The gentle, giant dog wasn’t shy about leaving some slobber on the man’s bright red jacket. He just smiled.
Their meeting the couple that day seemed to “hit the reset button” for the Great Dane, Ms. Berkovitz said.
“It was so memorable.”
For a time, whenever the crew and the couple crossed paths in the park, the pair were “so sweet, so excited to see my dog,” Ms. Berkovitz said.
“Then I didn’t see them for several months.”
Until one day, she saw Emma by herself, and no Cal.
Ms. Berkovitz greeted Emma, “Hi, where’s Cal?”
“He passed away,” the elderly woman told her. “I came to look for you.”
Shocked by the news, Ms. Berkovitz was beside herself. She cried hysterically, for she hadn’t expected Emma to say something like that and hadn’t known that Cal was sick.
“I guess it happened less than a week prior,” Ms. Berkovitz told the newspaper, adding that this was in March. “I thought it was so amazing that she was already out on a walk.
“I was like, ‘Oh my gosh, let’s exchange information and we can take you on our walks with us, so you’re not alone.”
The giant Great Dane Kernel was, technically, designated as Ms. Berkovitz’s service dog.

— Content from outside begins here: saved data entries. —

(** A server error reply to the increment stops the run the same way. *)
Lemma step_on_err conn cmd args w ks' e :
  w_faults w (w_ops w) = None -> exec (cmd :: args) (w_ks w) = (ks', RErr e) ->
  step_on conn cmd args w =
    (add_log ("Failed to execute the query. more info: " ++ e) true (tick ks' w), Abrupt Goexit).
Proof.
  intros Hf He. unfold step_on.
  rewrite (st_bind_normal _ _ _ _ _ (do_int_ok _ _ _ _ _ Hf)). by rewrite He.
Qed.

(** ** Runs of the template *)

Section SerialRun.
Variables (cleanup read : Pool -> Go string) (cmd : string) (args : list string).
(** Where the counter lives: [place v] is the keyspace holding the
    counter [v]; the first cleanup takes [ks0] to [place 0], the last one
    takes [place v] to [ks_final], and the read helper returns [text v]. *)
Variables (place : Z -> Keyspace) (ks0 ks_final : Keyspace) (text : Z -> string).
Hypothesis cleanup_first : forall conn w,
  w_faults w (w_ops w) = None -> w_ks w = ks0 ->
  exists s, cleanup conn w = (tick (place 0%Z) w, Normal s).
Hypothesis cleanup_last : forall conn w v,
  w_faults w (w_ops w) = None -> w_ks w = place v -> (0 <= v)%Z ->
  exists s, cleanup conn w = (tick ks_final w, Normal s).
Hypothesis read_ok : forall conn w v,
  w_faults w (w_ops w) = None -> w_ks w = place v ->
  read conn w = (tick (place v) w, Normal (text v)).
Hypothesis exec_step : forall u, (0 <= u)%Z -> in_int64 (u + 1) = true ->
  exec (cmd :: args) (place u) = (place (u + 1)%Z, RInt (u + 1)).

(** A fault-free run from any world whose timer runs (as [runN] leaves
    it): [N] increments measured, the value logged, the keyspace cleaned. *)
Lemma serial_benchmark_run_from N w :
  dial "tcp" "127.0.0.1:6379" = None ->
  w_ks w = ks0 -> w_timer_on w = true ->
  (forall k, w_ops w <= k < w_ops w + N + 3 -> w_faults w k = None) ->
  (Z.of_nat N <= LLONG_MAX)%Z ->
  serial_benchmark cleanup (fun conn => step_on conn cmd args) read N w =
    (mkWorld ks_final (w_ops w + N + 3) (w_faults w) false N (w_failed w)
       (w_log w ++ [("Final value of the counter: " ++ text (Z.of_nat N))%string]), Normal tt).
Proof.
  destruct w as [ks ops F on timed failed log]; simpl.
  intros Hd -> -> HF HN. unfold serial_benchmark.
  rewrite (st_bind_normal _ _ _ _ _ (connect_ok 10 _ Hd)).
  destruct (cleanup_first (mkPool "tcp" "127.0.0.1:6379" 10) (mkWorld ks0 ops F true timed failed log))
    as [s1 Hc1]; [apply HF; simpl; lia|done|].
  rewrite (st_bind_normal _ _ _ _ _ Hc1).
  unfold ResetTimer at 1. rewrite st_bind_modify.
  erewrite st_bind_normal.
  2: { apply (counter_loop _ _ _ place N 0%Z).
       - intros u Hu. apply exec_step; [lia|int64_bounds; lia].
       - intros k Hk. apply HF. simpl in Hk. lia.
       - done.
       - done. }
  unfold StopTimer at 1. rewrite st_bind_modify.
  erewrite st_bind_normal.
  2: { apply read_ok; [apply HF; simpl; lia|done]. }
  rewrite Z.add_0_l. unfold Logf at 1. rewrite st_bind_modify.
  edestruct cleanup_last as [s2 Hc2]; [| |apply (Nat2Z.is_nonneg N)|].
  3: rewrite (st_bind_normal _ _ _ _ _ Hc2).
  - apply HF. simpl. lia.
  - done.
  - unfold st_ret, tick, add_log. cbn. rewrite orb_false_r. do 2 f_equal. lia.
Qed.

Lemma serial_benchmark_run N F :
  dial "tcp" "127.0.0.1:6379" = None ->
  (forall k, k < N + 3 -> F k = None) ->
  (Z.of_nat N <= LLONG_MAX)%Z ->
  serial_benchmark cleanup (fun conn => step_on conn cmd args) read N (start_world ks0 F) =
    (mkWorld ks_final (N + 3) F false N false
       [("Final value of the counter: " ++ text (Z.of_nat N))%string], Normal tt).
Proof.
  intros Hd HF HN. rewrite serial_benchmark_run_from; [done|done|done|done| |done].
  intros k Hk. apply HF. simpl in Hk. lia.
Qed.

(** The [j]-th increment stops the run (a transport fault or an error
    reply, with [b.Fatalf]), the earlier ones having succeeded: the run
    ends where that step ends. *)
Lemma serial_benchmark_abort N F j w_fail :
  dial "tcp" "127.0.0.1:6379" = None ->
  (forall k, k <= j -> F k = None) -> j < N -> (Z.of_nat j <= LLONG_MAX)%Z ->
  step_on (mkPool "tcp" "127.0.0.1:6379" 10) cmd args
    (mkWorld (place (Z.of_nat j)) (1 + j) F true j false []) = (w_fail, Abrupt Goexit) ->
  serial_benchmark cleanup (fun conn => step_on conn cmd args) read N (start_world ks0 F) =
    (w_fail, Abrupt Goexit).
Proof.
  intros Hd HF HjN Hj Htrip. unfold serial_benchmark.
  rewrite (st_bind_normal _ _ _ _ _ (connect_ok 10 _ Hd)).
  destruct (cleanup_first (mkPool "tcp" "127.0.0.1:6379" 10) (start_world ks0 F))
    as [s1 Hc1]; [apply HF; simpl; lia|done|].
  rewrite (st_bind_normal _ _ _ _ _ Hc1).
  unfold ResetTimer at 1. rewrite st_bind_modify.
  set (inv := fun i w' => w' = mkWorld (place (Z.of_nat i)) (1 + i) F true i false []).
  destruct (go_for_abort (fun _ => step_on (mkPool "tcp" "127.0.0.1:6379" 10) cmd args) inv N j)
    with (s_fail := fun _ : World => w_fail) (e := Goexit) (s := set_timer true 0 (tick (place 0%Z) (start_world ks0 F)))
    as (w' & Hw' & Hrun).
  - intros i w1 Hi ->. eexists. split.
    + eapply step_on_ok; [apply HF; simpl; lia|]. apply exec_step; [lia|int64_bounds; lia].
    + unfold inv, tick. simpl. f_equal; lia || (f_equal; lia).
  - intros w1 ->. exact Htrip.
  - done.
  - done.
  - by rewrite (st_bind_abrupt _ _ _ _ _ Hrun).
Qed.

End SerialRun.

(** ** The key benchmarks *)

Section KeyBenchmarks.
Variables (ks0 : Keyspace) (rnd : Z).

Lemma key_cleanup_first conn w :
  w_faults w (w_ops w) = None -> w_ks w = ks0 ->
  exists s, RemoveKey conn (benchmark_key rnd) w =
            (tick (incr_place ks0 (benchmark_key rnd) 0%Z) w, Normal s).
Proof. intros Hf Hks. rewrite RemoveKey_ok by done. rewrite Hks. by eexists. Qed.

Lemma key_cleanup_last conn w v :
  w_faults w (w_ops w) = None -> w_ks w = incr_place ks0 (benchmark_key rnd) v -> (0 <= v)%Z ->
  exists s, RemoveKey conn (benchmark_key rnd) w = (tick (delete (benchmark_key rnd) ks0) w, Normal s).
Proof. intros Hf Hks _. rewrite RemoveKey_ok by done. rewrite Hks, incr_place_delete. by eexists. Qed.

Lemma key_read conn w v :
  w_faults w (w_ops w) = None -> w_ks w = incr_place ks0 (benchmark_key rnd) v ->
  GetKey conn (benchmark_key rnd) w =
    (tick (incr_place ks0 (benchmark_key rnd) v) w,
     Normal (if (v =? 0)%Z then ""%string else ll2string v)).
Proof. intros Hf Hks. rewrite (GetKey_incr_place _ ks0 _ v) by done. by rewrite Hks. Qed.
End KeyBenchmarks.

(** ** The hash benchmark *)

(** The hash at [k], empty when there is none. *)
Definition hash_of (ks : Keyspace) (k : string) : gmap string string :=
  match ks !! k with Some (VHash h) => h | _ => ∅ end.

(** The keyspace of the hash benchmark after its first cleanup ([ks1])
    and [v] increments of field [f] of hash [k]. *)
Definition hash_place (ks1 : Keyspace) (k f : string) (v : Z) : Keyspace :=
  if (v =? 0)%Z then ks1 else <[k := VHash (<[f := ll2string v]> (hash_of ks1 k))]> ks1.

(** After the first cleanup, [k] holds no string, and its hash, if any,
    is not empty and has no field [f]. *)
Definition hash_clean (ks1 : Keyspace) (k f : string) : Prop :=
  match ks1 !! k with
  | None => True
  | Some (VHash h) => h !! f = None /\ h <> ∅
  | Some (VString _) => False
  end.

Lemma hdel_single k f ks :
  hdel k [f] ks =
    match ks !! k with
    | None => (ks, RInt 0)
    | Some (VString _) => (ks, RErr WRONGTYPE)
    | Some (VHash h) =>
        (if decide (delete f h = ∅) then delete k ks else <[k := VHash (delete f h)]> ks,
         RInt (match h !! f with Some _ => 1 | None => 0 end)%Z)
    end.
Proof.
  unfold hdel. destruct (ks !! k) as [[|h]|]; [done| |done].
  simpl. by rewrite Z.add_0_r.
Qed.

Lemma hash_clean_first k f ks0 :
  (forall s, ks0 !! k <> Some (VString s)) -> hash_clean (hdel k [f] ks0).1 k f.
Proof.
  intros Hns. rewrite hdel_single. unfold hash_clean.
  destruct (ks0 !! k) as [[s|h]|] eqn:E; simpl; [by destruct (Hns s)| |by rewrite E].
  case_decide; [by rewrite lookup_delete_eq|].
  rewrite lookup_insert_eq. split; [apply lookup_delete_eq|done].
Qed.

Lemma hash_place_lookup ks1 k f v :
  hash_clean ks1 k f -> (v <> 0)%Z ->
  hash_place ks1 k f v !! k = Some (VHash (<[f := ll2string v]> (hash_of ks1 k))).
Proof.
  intros _ Hv. unfold hash_place. destruct (Z.eqb_spec v 0); [lia|]. apply lookup_insert_eq.
Qed.

Lemma hash_of_field ks1 k f : hash_clean ks1 k f -> hash_of ks1 k !! f = None.
Proof.
  unfold hash_clean, hash_of. destruct (ks1 !! k) as [[|h]|]; [done|by intros []|done].
Qed.

Lemma hash_place_no_string ks1 k f v :
  hash_clean ks1 k f -> forall s, hash_place ks1 k f v !! k <> Some (VString s).
Proof.
  intros Hc s. destruct (Z.eqb_spec v 0) as [->|Hv].
  - unfold hash_place, hash_clean in *. simpl. by destruct (ks1 !! k) as [[|]|].
  - by rewrite hash_place_lookup.
Qed.

Lemma hash_place_last ks1 k f v :
  hash_clean ks1 k f -> (0 <= v)%Z -> (hdel k [f] (hash_place ks1 k f v)).1 = ks1.
Proof.
  intros Hc Hv. rewrite hdel_single.
  destruct (Z.eqb_spec v 0) as [->|Hv0].
  - unfold hash_place, hash_clean in *. simpl.
    destruct (ks1 !! k) as [[|h]|] eqn:E; [done| |done].
    destruct Hc as [Hf Hne]. rewrite delete_id by done.
    case_decide; [done|]. by apply insert_id.
  - rewrite hash_place_lookup by done. simpl.
    rewrite delete_insert_eq, delete_id by (by apply hash_of_field).
    unfold hash_place. destruct (Z.eqb_spec v 0); [lia|].
    unfold hash_clean, hash_of in *.
    destruct (ks1 !! k) as [[|h]|] eqn:E; [done| |].
    + destruct Hc as [Hf Hne]. case_decide; [done|].
      rewrite insert_insert_eq. by apply insert_id.
    + case_decide; [|done]. rewrite delete_insert_eq. by apply delete_id.
Qed.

Yet the lumbering, loving hound has been on trips to bingo halls to visit older folks and to the hospital to delight deaf children.
Kernel also adored Ms. Berkovitz’s nana before she passed away. When Nana broke her hip, they visited her. As Ms. Berkovitz had been raised by her grandparents, they were extremely close, so seeing Kernel and Nana together made the whole world seem right again, Ms. Berkovitz said.

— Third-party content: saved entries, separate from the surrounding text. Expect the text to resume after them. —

(* ===== verification/Workers.v ===== *)
(** * The workers of [b.RunParallel]: a step relation

    [RunParallel] and [PB.Next] belong to Go's testing package and are
    modelled from its documentation and source: the workers share a
    counter [n] of claimed iterations; a worker whose local [cache] is
    empty adds [grain] to [n] atomically and takes what is left below
    [b.N]; [pb.Next] returns false once [n] has passed [b.N]. Each worker
    runs the body [for pb.Next() { conn.Do(...) }] of the parallel
    benchmarks of src/main_test.go.

    The concurrent phase is a step relation [pstep] over a [Config]: the
    shared counter, the idle connections of the pool, the keyspace, the
    round-trip counter, the failure flag and log, and one [Worker] per
    goroutine (its cache and its program point). A step is one atomic
    action of one worker: a call of [pb.Next], taking an idle connection
    (blocked while the pool has none), or the round trip of its command,
    applied atomically by the server, which gives the connection back.

    Invariants of every interleaving, with or without faults: the pool
    bound ([pool_inv]), what a returned or exited worker implies
    ([fin_inv]), the round trips never exceed [b.N] ([ops_inv]); the
    measure that every step lowers ([measure]); progress while a worker
    has not returned, and the scheduler [finish] that runs the workers
    until all of them have returned. Without faults, the accounting
    invariant ([acct_inv]) gives exactly [b.N] increments; when every
    round trip fails, [fail_inv] accounts for the failures. *)

From S2P Require Import Prelude Decimal Redis Radix Utf8 GoTesting Serial.
Import Decimal Redis Radix Utf8 GoTesting Serial.

Module Workers.

(** Where a worker goroutine is in [for pb.Next() { ... conn.Do(...) ... }]. *)
Inductive PC : Type :=
| WNext       (** about to call [pb.Next()] *)
| WAcquire    (** [pb.Next()] returned true: [conn.Do] waits for a connection *)
| WInFlight   (** holds a connection; the command is on its way *)
| WDone       (** [pb.Next()] returned false: the body returned *)
| WExited.    (** [b.Fatalf] called [runtime.Goexit] *)

Record Worker := mkWorker { cache : nat; pc : PC }.

Record Config := mkConfig {
  c_n : nat;              (** [*pb.globalN], shared by all workers *)
  c_free : nat;           (** idle connections of the pool *)
  c_ks : Keyspace;
  c_ops : nat;            (** round trips so far (index of the fault oracle) *)
  c_failed : bool;
  c_log : list string;
  c_workers : list Worker
}.

Section Step.
(** [b.N], the grain of [RunParallel], the fault oracle, and the request
    of the loop body. *)
Variables (bN grain : nat) (faults : nat -> option Fault) (req : list string).

(** [pb.Next()]: the new shared counter and, when it returns true, the
    new cache (already decremented). *)
Definition pb_next (n : nat) (w : Worker) : nat * option nat :=
  if cache w =? 0 then
    let n' := n + grain in
    if n' <=? bN then (n', Some (grain - 1))
    else if n' <? bN + grain then (n', Some (bN + grain - n' - 1))
    else (n', None)
  else (n, Some (cache w - 1)).

Definition set_worker (i : nat) (w : Worker) (c : Config) : Config :=
  mkConfig (c_n c) (c_free c) (c_ks c) (c_ops c) (c_failed c) (c_log c) (<[i := w]> (c_workers c)).

(** One atomic action of worker [i], or [None] when it cannot move. *)
Definition worker_step (c : Config) (i : nat) : option Config :=
  match c_workers c !! i with
  | None => None
  | Some w =>
      match pc w with
      | WNext =>
          let '(n', r) := pb_next (c_n c) w in
          let c' := mkConfig n' (c_free c) (c_ks c) (c_ops c) (c_failed c) (c_log c) (c_workers c) in
          match r with
          | Some k => Some (set_worker i (mkWorker k WAcquire) c')
          | None => Some (set_worker i (mkWorker (cache w) WDone) c')
          end
      | WAcquire =>
          if c_free c =? 0 then None
          else Some (set_worker i (mkWorker (cache w) WInFlight)
                      (mkConfig (c_n c) (c_free c - 1) (c_ks c) (c_ops c) (c_failed c) (c_log c) (c_workers c)))
      | WInFlight =>
          let '(ks', r) := round_trip (faults (c_ops c)) req (c_ks c) in
          match match r with Ok rep => decode_int 0 rep | Err e => Err e end with
          | Ok _ =>
              Some (set_worker i (mkWorker (cache w) WNext)
                      (mkConfig (c_n c) (S (c_free c)) ks' (S (c_ops c)) (c_failed c) (c_log c) (c_workers c)))
          | Err e =>
              Some (set_worker i (mkWorker (cache w) WExited)
                      (mkConfig (c_n c) (S (c_free c)) ks' (S (c_ops c)) true
                         (c_log c ++ [query_failed e]) (c_workers c)))
          end
      | WDone | WExited => None
      end
  end.

(** The step relation: some worker takes a step. *)
Definition pstep (c c' : Config) : Prop := exists i, worker_step c i = Some c'.

(** An explicit interleaving: the workers to run, in order; a worker
    that cannot move is skipped. *)
Fixpoint run_schedule (sched : list nat) (c : Config) : Config :=
  match sched with
  | [] => c
  | i :: rest =>
      match worker_step c i with
      | Some c' => run_schedule rest c'
      | None => run_schedule rest c
      end
  end.

Definition finished (w : Worker) : bool :=
  match pc w with WDone | WExited => true | _ => false end.

Definition all_finished (c : Config) : bool := forallb finished (c_workers c).

(** The first worker that can move, if any. *)
Fixpoint first_step (c : Config) (i : nat) (k : nat) : option Config :=
  match k with
  | O => None
  | S k' => match worker_step c i with Some c' => Some c' | None => first_step c (S i) k' end
  end.

(** [wg.Wait()]: let the workers run to the end, the first that can move
    first, for at most [fuel] steps. *)
Fixpoint drain (fuel : nat) (c : Config) : Config :=
  match fuel with
  | O => c
  | S f => match first_step c 0 (List.length (c_workers c)) with Some c' => drain f c' | None => c end
  end.

(** The configuration [RunParallel] starts: [n = 0], every connection
    of a pool of [P] idle, [W] workers with an empty cache. *)
Definition init_config (P W : nat) (ks : Keyspace) (ops : nat) (failed : bool) (log : list string) : Config :=
  mkConfig 0 P ks ops failed log (replicate W (mkWorker 0 WNext)).

(** ** Case analysis of a step *)

(** What one step of worker [i] does, by the worker's program point. *)
Lemma worker_step_cases c i c' :
  worker_step c i = Some c' ->
  exists w, c_workers c !! i = Some w /\
  ((pc w = WNext /\ exists n' k, pb_next (c_n c) w = (n', Some k) /\
       c' = set_worker i (mkWorker k WAcquire)
              (mkConfig n' (c_free c) (c_ks c) (c_ops c) (c_failed c) (c_log c) (c_workers c))) \/
   (pc w = WNext /\ exists n', pb_next (c_n c) w = (n', None) /\
       c' = set_worker i (mkWorker (cache w) WDone)
              (mkConfig n' (c_free c) (c_ks c) (c_ops c) (c_failed c) (c_log c) (c_workers c))) \/
   (pc w = WAcquire /\ c_free c <> 0 /\
       c' = set_worker i (mkWorker (cache w) WInFlight)
              (mkConfig (c_n c) (c_free c - 1) (c_ks c) (c_ops c) (c_failed c) (c_log c) (c_workers c))) \/
   (pc w = WInFlight /\ c_free c' = S (c_free c) /\ c_n c' = c_n c /\ c_ops c' = S (c_ops c) /\
       c_ks c' = (round_trip (faults (c_ops c)) req (c_ks c)).1 /\
       exists p', c_workers c' = <[i := mkWorker (cache w) p']> (c_workers c) /\
       ((p' = WNext /\ c_failed c' = c_failed c /\ c_log c' = c_log c) \/
        (p' = WExited /\ c_failed c' = true)))).
Proof.
  unfold worker_step. destruct (c_workers c !! i) as [w|] eqn:Hw; [|discriminate].
  intros Hs. exists w. split; [done|].
  assert (Hi : i < List.length (c_workers c)) by (by eapply lookup_lt_Some).
  destruct (pc w) eqn:Hpc.
  - destruct (pb_next (c_n c) w) as [n' [k|]] eqn:Hp; injection Hs as <-; [left|right; left];
      simpl; eauto 10.
  - destruct (Nat.eqb_spec (c_free c) 0); [discriminate|]. injection Hs as <-.
    do 2 right; left. eauto.
  - do 3 right. destruct (round_trip _ _ _) as [ks' r].
    destruct (match r with Ok rep => decode_int 0 rep | Err e => Err e end);
      injection Hs as <-; simpl; (do 5 (split; [done|])); eexists; (split; [reflexivity|]);
      solve [left; repeat split | right; repeat split].
  - discriminate.
  - discriminate.
Qed.

(** Case analysis of a step, with the stepping worker's program point
    substituted, and the sum of a cost over the workers across the
    update of that worker. *)
Ltac step_cases Hs :=
  let w := fresh "w" in
  destruct (worker_step_cases _ _ _ Hs) as
    (w & Hw & [(Hpc & n' & k & Hp & ->)|[(Hpc & n' & Hp & ->)|[(Hpc & Hf & ->)|(Hpc & Hf & Hn & Hops & Hks & p' & Hws & Hnew)]]]);
  destruct w as [cw pw]; simpl in Hpc; subst pw.

Ltac sum_insert f Hw :=
  match goal with |- context [sum_list_with f (<[?i := ?w']> ?ws)] =>
    let H := fresh "Hsum" in pose proof (sum_list_with_insert f ws i _ w' Hw) as H; simpl in H
  end.

(** [pb.Next] by cases: from the cache, a fresh grain below [b.N], the
    last partial grain, or the end. *)
Lemma pb_next_cases n w n' r :
  pb_next n w = (n', r) ->
  (cache w <> 0 /\ n' = n /\ r = Some (cache w - 1)) \/
  (cache w = 0 /\ n' = n + grain /\ n' <= bN /\ r = Some (grain - 1)) \/
  (cache w = 0 /\ n' = n + grain /\ bN < n' < bN + grain /\ r = Some (bN + grain - n' - 1)) \/
  (cache w = 0 /\ n' = n + grain /\ bN + grain <= n' /\ r = None).
Proof.
  unfold pb_next. destruct (Nat.eqb_spec (cache w) 0);
    [destruct (Nat.leb_spec (n + grain) bN); [|destruct (Nat.ltb_spec (n + grain) (bN + grain))]|];
    intros [= <- <-]; [right; left|do 2 right; left|do 3 right|left];
    repeat split; first [reflexivity | lia].
Qed.

Ltac pb_cases Hp :=
  apply pb_next_cases in Hp; simpl in Hp;
  destruct Hp as [(? & ? & Hr)|[(? & ? & ? & Hr)|[(? & ? & ? & Hr)|(? & ? & ? & Hr)]]];
  try discriminate Hr; try (injection Hr as Hr; subst).

(** ** The pool never lends more connections than it has *)

Definition in_flight (w : Worker) : nat := match pc w with WInFlight => 1 | _ => 0 end.

Arguments in_flight _ /.

Definition pool_inv (P : nat) (c : Config) : Prop :=
  c_free c + sum_list_with in_flight (c_workers c) = P.

Lemma pstep_pool_inv P c c' : pstep c c' -> pool_inv P c -> pool_inv P c'.
Proof.
  intros [i Hs] Hinv. unfold pool_inv in *.
  step_cases Hs; [| | |rewrite Hf, Hws]; simpl; sum_insert in_flight Hw;
    [| | |destruct Hnew as [(-> & _) | (-> & _)]]; simpl in *; lia.
Qed.

Lemma rtc_pool_inv P c c' : rtc pstep c c' -> pool_inv P c -> pool_inv P c'.
Proof. apply rtc_preserve, pstep_pool_inv. Qed.

(** ** Every interleaving terminates

    Each action of a worker lowers [3 * cache + 1] (before [pb.Next]),
    [3 * cache + 3] (waiting for a connection) or [3 * cache + 2] (in
    flight); a call of [pb.Next] that takes a new grain raises the cost of
    its worker by at most [3 * grain - 1] and lowers the unclaimed
    iterations [bN + grain - n] by [grain]. *)

Definition wcost (w : Worker) : nat :=
  match pc w with
  | WNext => 3 * cache w + 1
  | WAcquire => 3 * cache w + 3
  | WInFlight => 3 * cache w + 2
  | WDone | WExited => 0
  end.

Arguments wcost _ /.

Definition measure (c : Config) : nat :=
  sum_list_with wcost (c_workers c) + 3 * (bN + grain - c_n c).

Section Grain.
Hypothesis grain_pos : 1 <= grain.

Lemma pstep_measure c c' : pstep c c' -> measure c' < measure c.
Proof.
  intros [i Hs]. unfold measure.
  step_cases Hs; [| | |rewrite Hn, Hws]; simpl; sum_insert wcost Hw;
    [pb_cases Hp|pb_cases Hp| |destruct Hnew as [(-> & _) | (-> & _)]]; simpl in *; lia.
Qed.

Lemma rtc_measure c c' : rtc pstep c c' -> measure c' <= measure c.
Proof. induction 1 as [|x y z Hxy _ IH]; [lia|]. pose proof (pstep_measure _ _ Hxy). lia. Qed.

Lemma run_schedule_rtc sched c : rtc pstep c (run_schedule sched c).
Proof.
  revert c. induction sched as [|i rest IH]; intros c; simpl; [done|].
  destruct (worker_step c i) eqn:E; [|done]. eapply rtc_l; [by exists i|apply IH].
Qed.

Kernel bonding with Cal and Emma now meant something to everyone.
At a minimum, today, Ms. Berkovitz and the crew meet Emma once a week for walks in the park. The elderly lady waits for them at the very bench where Cal had sat. She says she feels welcomed.
Yet, several weeks ago Emma suffered a herniated disk and hasn’t been able to walk as often. But in late August, she was back on the trail, albeit slower on her feet.
“She’s celebrated my birthday with me, and we celebrated Mother’s Day with her,” Ms. Berkovitz said, adding that the crew love her and have accepted her. Emma was bequeathed the title, “pack grandma.”
Once a professional photographer, Emma, 82, now loves photographing the fun-loving bunch on their outings.
Ms. Berkovitz calls the whole package “wholesome and heartwarming,” and a good chance for everyone to get some nature. “I just thoroughly enjoy my time with her.”